Bouagilia told just-style that he was concerned about the lack of “visibility” regarding Tunisia as a sourcing option, as the fashion market starts to recover amidst a general loosening of lockdown.
“Some clients from Germany and Poland have begun to send orders again. However, Tunisia’s traditional client base in France and Italy are not returning with orders at a level that enables Tunisian garment producers to function normally,” he says.
The FTTH executive member says Tunisian suppliers needed to be aware that at present, “the old [fashion retail] business model is broken” and that fashion houses are currently struggling to finance collections.
As it stands, Nafaa Ennaifer, director general of the Tunis based garment manufacturer TFCE Group, told just-style the “worst hit segments” in Tunisia from lockdowns are fashion, swimwear, lingerie and sportswear.
Factories specialising in general workwear have been able to pivot to produce personal protective equipment (PPE), particularly single use masks, although even here “there is a problem in sourcing primary material for PPE from Europe.”
Moreover, specialist manufacturers, such as denim makers – an important category for Tunisia – have been “disadvantaged” by the slump, he says.
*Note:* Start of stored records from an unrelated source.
(** * State *)

Record DeploymentStateInner := mkInner {
  health : Z;                       (* u8 *)
  probe_unhealthy : bool;
  tpm_current : Z;                  (* u64 *)
  rpm_current : Z;                  (* u64 *)
  active_requests : Z;              (* u32 *)
  total_requests : Z;               (* u64 *)
  success_requests : Z;             (* u64 *)
  fail_requests : Z;                (* u64 *)
  successes_this_minute : Z;        (* u64 *)
  fails_this_minute : Z;            (* u32 *)
  cooldown_until : Z;               (* u64 *)
  last_request_at : Z;              (* u64 *)
  avg_latency_us : Z;               (* u64 *)
  consecutive_successes : Z;        (* u32 *)
  minute_reset_at : Z;              (* u64 *)
}.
On the plus side, Tunisia’s swift action to minimise the effects of Covid-19, imposing a lockdown on 21 March, including a nightly curfew, has resulted in the country having the lowest recorded cases and deaths in North Africa (except chaotic Libya, where statistics are unreliable).
Also, before the pandemic, industry leaders were predicting strong 2020 growth in the garment sector. This optimism has now evaporated, of course and Bouyahia says he regrets the government did not take forward the advice of a GTEX/MENATEX and FTTH study in 2018 that recommended projects that would encourage vertical integration within the industry.
This could have helped Tunisia take advantage of any future near-shoring, but “unfortunately this plan was not progressed due to a lack of available investment funds.”
Back in March, Tunisia’s textile and garment sector was warning of major commercial and humanitarian damage because of production stoppages and order cancellations resulting from the coronavirus crisis.